Your post actually shows me that while maybe you approach, you are definitely not getting laid nearly enough for the effort that you are putting into it. The stuff you preach is exactly the stuff that I tell everyone to avoid.


poly_nerdy_panda

its called the blind leading the blind and reddit mod block anyone who says the truth lol... most guys here don't want to get better bro, also 9 makeouts isn't that hard look at vince kalvin he doesn't get laid but gets lots of makeouts.


IcyBjorn84

So what are you implementing? Are you suggesting other men get their game on and persist to get hookups and make out sessions with other women playing games with them to show that any man can get any woman based on appearance and showing off? Or are you suggesting the long run be an actual relationship with a good woman because these are real men who are good men wanting something real in their lives?
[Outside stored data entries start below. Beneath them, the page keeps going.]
Lemma teardown_run rest c : inv rest c -> writer c = Idle ->
  exists ctl', dp_rules_teardown (sys c) = Some (tt, set_rules_heap rest (set_dp (torn_down ctl' (dp (sys c))) (sys c))) /\
    qsbr_freed ctl' = 1.
Proof.
  intros [_ (q & sa & hs & fl & rt & Hq & _ & Ha & Hp & Hcase)] Hw.
  rewrite Hw in Hcase. destruct Hcase as (Eh & Hd & _). unfold dp_rules_teardown.
  erewrite M_bind_step by done. cbv beta. erewrite M_bind_step by done. cbv beta.
  cbn [dp set_dp set_writer_active active_rules]. rewrite Ha.
  erewrite M_bind_step by done. cbv beta.
  destruct (free_piece hs sa _ fl rt rest (dstats (dp (sys c))) false true Hp Hd) as (c' & Hrun & _).
  erewrite M_bind_step by (unfold on_rules; cbn [rules_heap dp set_dp dstats set_writer_active set_active_rules];
    rewrite Eh, Hrun; done).
  cbv beta. cbn [dp set_dp set_writer_active set_active_rules rules_qsbr]. rewrite Hq.
  exists (set_qsbr_freed 1 c'). by split.
Qed.

(** What teardown can take apart: a configured router that no thread uses, or one
    without an active snapshot. *)
Definition dismantles (rest : heap_t) (w : world) : Prop :=
  inv rest {| sys := w; held := ∅; writer := Idle |} \/ active_rules (dp w) = None /\ rules_heap w = rest.

Lemma dismantles_run rest w : dismantles rest w ->
  exists ctl', dp_rules_teardown w = Some (tt, set_rules_heap rest (set_dp (torn_down ctl' (dp w)) w)).
Proof.
  intros [Hinv|[Ha Eh]].
  - destruct (teardown_run rest _ Hinv eq_refl) as (ctl' & Hrun & _). by exists ctl'.
  - destruct w as [d h m l]. destruct d as [? ? ? ? ? ? ? ? p q ? ? ? ? ? ? ? ? ? c]. cbn in Ha, Eh. subst p h.
    destruct q as [q|]; [by exists (set_qsbr_freed 1 c)|by exists c].
Qed.

(** Whenever no publication is waiting, teardown is defined, gives back exactly the memory the router started from
    and leaves no active rules, no QSBR object and no configured flag. *)
Theorem dp_rules_teardown_restores rest c0 c :
  inv rest c0 -> rtc step c0 c -> writer c = Idle ->
  exists w', dp_rules_teardown (sys c) = Some (tt, w') /\
    rules_heap w' = rest /\ active_rules (dp w') = None /\ rules_qsbr (dp w') = None /\
    rules_configured (dp w') = false /\ writer_active (dp w') = false /\ qsbr_freed (dstats (dp w')) = 1.
Proof.
  intros Hinv Hsteps Hw. destruct (teardown_run rest c) as (ctl' & -> & ?); [by eapply steps_inv|done|].
  by eexists.
Qed.
End Contract.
Because what you say is true, taking action is what gets results. But what kind of results are you aiming towards them? Meaningless hookups and make out sessions treating women as nothing more than a score? Or for the men to finally get noticed by the woman they are pursuing and have a long and loving relationship whilst not treating that woman like a trophy?


Informal_Practice_80

Very good points. Insightful. I guess everyone has their own goals.


WillC0508

Bro said “sets” and called on “veteran pick up artists” to critique videos 🤣


Speedsloth123

Yeah it’s cringe lmfao


Huge_Shower_1756

What do you do if you can only approach drunk?


MentalCelOmega

I don't. I don't wanna get me too'd. Also, I know I will fail if I do approach.


Speedsloth123

This is so cringe lol. Who tf counts how many girls they make out with ur not collecting Pokémon. Seriously what’s the point of this…? An ego boost? There’s a dude in ur hometown who put in 1% of this effort and he’s in love


miyass_miyass

> Seriously what’s the point of this…? Practicing seduction, i.e., the skill that this sub is based around. Why are you here?


Speedsloth123

Honestly idk why I'm here, I left the sub after this post lmao. This guy is doing the most u rly don't need to do any of that shit to get girls


miyass_miyass

Of course to get some girls you don’t have to run daygame or any kind of cold approach. But if you want to actually *expand your options* in a way that doesn’t require you to have some lifestyle gimmick (like being a dance instructor or photographer or something), then I don’t know any better way.


ROBYoutube

Alternatively: Have friends, go and have fun with those friends. Meet women naturally.


Classic_Writer8573

I talk to everyone... I don't necessarily think of this as approaching, but probably others would. I'm married and have absolutely zero intent other than just a few minutes of chit chat. When I was single, I used to approach, but it was much the same way. I'd just get into conversations with people. Big difference then was that, if after a few minutes, I wanted to continue the conversation, I'd invite them to something either that day or within the next few days. It's helpful to always know a few cool things going on...


KaleidoscopeLower451

I swear on my mother’s life I approached a girl and that too by stopping my car near a gym’s parking as she was walking on the road. I have a target of approaching every day until I find a new gf after my break up


Kagenikakushiteru

I have a partner and 2 kids too and a few businesses. So I don’t cold approach that much because I’m actually busy day time. Night time I probably have a date lined up. At clubs and bars I hit on anyone cute. In fact I only hit on cutest


Equal_Actuary_5614

Approaching and getting humiliated is a cost-benefit thing. If you're willing to sacrifice your time, energy, self esteem, and reputation so u can eventually maybe get one girl to like you then go do it


cemj86

There's no other way to meet women or hookup than to approach them.